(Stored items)
* * * * * * *

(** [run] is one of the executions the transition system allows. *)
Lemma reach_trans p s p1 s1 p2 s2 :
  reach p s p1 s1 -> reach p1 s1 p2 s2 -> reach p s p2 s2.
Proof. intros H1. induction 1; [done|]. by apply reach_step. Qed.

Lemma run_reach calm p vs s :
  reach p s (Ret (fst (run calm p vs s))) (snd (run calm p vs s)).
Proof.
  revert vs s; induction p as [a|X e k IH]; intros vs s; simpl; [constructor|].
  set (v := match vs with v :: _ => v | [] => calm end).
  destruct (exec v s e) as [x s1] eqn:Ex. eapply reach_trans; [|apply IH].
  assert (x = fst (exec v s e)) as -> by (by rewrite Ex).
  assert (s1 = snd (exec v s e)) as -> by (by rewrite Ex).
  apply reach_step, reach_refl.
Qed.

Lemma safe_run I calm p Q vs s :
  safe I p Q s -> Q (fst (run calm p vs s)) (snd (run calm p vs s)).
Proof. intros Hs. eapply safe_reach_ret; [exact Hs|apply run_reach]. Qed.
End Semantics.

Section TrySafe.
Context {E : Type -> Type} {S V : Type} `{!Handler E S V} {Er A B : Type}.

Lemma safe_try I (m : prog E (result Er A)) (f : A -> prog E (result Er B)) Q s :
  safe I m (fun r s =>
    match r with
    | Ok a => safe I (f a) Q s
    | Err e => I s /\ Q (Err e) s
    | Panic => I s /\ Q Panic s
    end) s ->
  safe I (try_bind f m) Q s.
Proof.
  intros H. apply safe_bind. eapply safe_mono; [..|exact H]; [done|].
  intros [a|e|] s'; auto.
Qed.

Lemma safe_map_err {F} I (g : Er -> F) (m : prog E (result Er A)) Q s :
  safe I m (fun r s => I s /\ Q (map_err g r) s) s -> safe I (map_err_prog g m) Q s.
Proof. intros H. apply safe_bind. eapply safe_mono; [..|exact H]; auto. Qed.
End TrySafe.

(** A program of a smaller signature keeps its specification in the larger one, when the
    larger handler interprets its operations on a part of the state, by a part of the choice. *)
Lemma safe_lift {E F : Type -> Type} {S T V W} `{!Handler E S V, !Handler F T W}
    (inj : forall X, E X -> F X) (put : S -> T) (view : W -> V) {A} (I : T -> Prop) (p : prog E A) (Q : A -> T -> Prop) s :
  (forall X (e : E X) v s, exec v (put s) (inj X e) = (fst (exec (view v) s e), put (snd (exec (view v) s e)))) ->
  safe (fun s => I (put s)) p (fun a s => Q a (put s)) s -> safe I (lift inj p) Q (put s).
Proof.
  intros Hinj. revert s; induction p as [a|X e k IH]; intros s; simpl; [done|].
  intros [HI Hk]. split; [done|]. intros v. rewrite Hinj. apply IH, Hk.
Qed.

* * * * * * *

(WHAT YOU HAVE TO DO): Copy down the complete data exactly as supplied.

(WRITTEN SOLUTION):
(** [run] is one of the executions the transition system allows. *)
Lemma reach_trans p s p1 s1 p2 s2 :
  reach p s p1 s1 -> reach p1 s1 p2 s2 -> reach p s p2 s2.
Proof. intros H1. induction 1; [done|]. by apply reach_step. Qed.

Lemma run_reach calm p vs s :
  reach p s (Ret (fst (run calm p vs s))) (snd (run calm p vs s)).
Proof.
  revert vs s; induction p as [a|X e k IH]; intros vs s; simpl; [constructor|].
  set (v := match vs with v :: _ => v | [] => calm end).
  destruct (exec v s e) as [x s1] eqn:Ex. eapply reach_trans; [|apply IH].
  assert (x = fst (exec v s e)) as -> by (by rewrite Ex).
  assert (s1 = snd (exec v s e)) as -> by (by rewrite Ex).
  apply reach_step, reach_refl.
Qed.

Lemma safe_run I calm p Q vs s :
  safe I p Q s -> Q (fst (run calm p vs s)) (snd (run calm p vs s)).
Proof. intros Hs. eapply safe_reach_ret; [exact Hs|apply run_reach]. Qed.
End Semantics.

Section TrySafe.
Context {E : Type -> Type} {S V : Type} `{!Handler E S V} {Er A B : Type}.

Lemma safe_try I (m : prog E (result Er A)) (f : A -> prog E (result Er B)) Q s :
  safe I m (fun r s =>
    match r with
    | Ok a => safe I (f a) Q s
    | Err e => I s /\ Q (Err e) s
    | Panic => I s /\ Q Panic s
    end) s ->
  safe I (try_bind f m) Q s.
Proof.
  intros H. apply safe_bind. eapply safe_mono; [..|exact H]; [done|].
  intros [a|e|] s'; auto.
Qed.

Lemma safe_map_err {F} I (g : Er -> F) (m : prog E (result Er A)) Q s :
  safe I m (fun r s => I s /\ Q (map_err g r) s) s -> safe I (map_err_prog g m) Q s.
Proof. intros H. apply safe_bind. eapply safe_mono; [..|exact H]; auto. Qed.
End TrySafe.

(** A program of a smaller signature keeps its specification in the larger one, when the
    larger handler interprets its operations on a part of the state, by a part of the choice. *)
Lemma safe_lift {E F : Type -> Type} {S T V W} `{!Handler E S V, !Handler F T W}
    (inj : forall X, E X -> F X) (put : S -> T) (view : W -> V) {A} (I : T -> Prop) (p : prog E A) (Q : A -> T -> Prop) s :
  (forall X (e : E X) v s, exec v (put s) (inj X e) = (fst (exec (view v) s e), put (snd (exec (view v) s e)))) ->
  safe (fun s => I (put s)) p (fun a s => Q a (put s)) s -> safe I (lift inj p) Q (put s).
Proof.
  intros Hinj. revert s; induction p as [a|X e k IH]; intros s; simpl; [done|].
  intros [HI Hk]. split; [done|]. intros v. rewrite Hinj. apply IH, Hk.
Qed.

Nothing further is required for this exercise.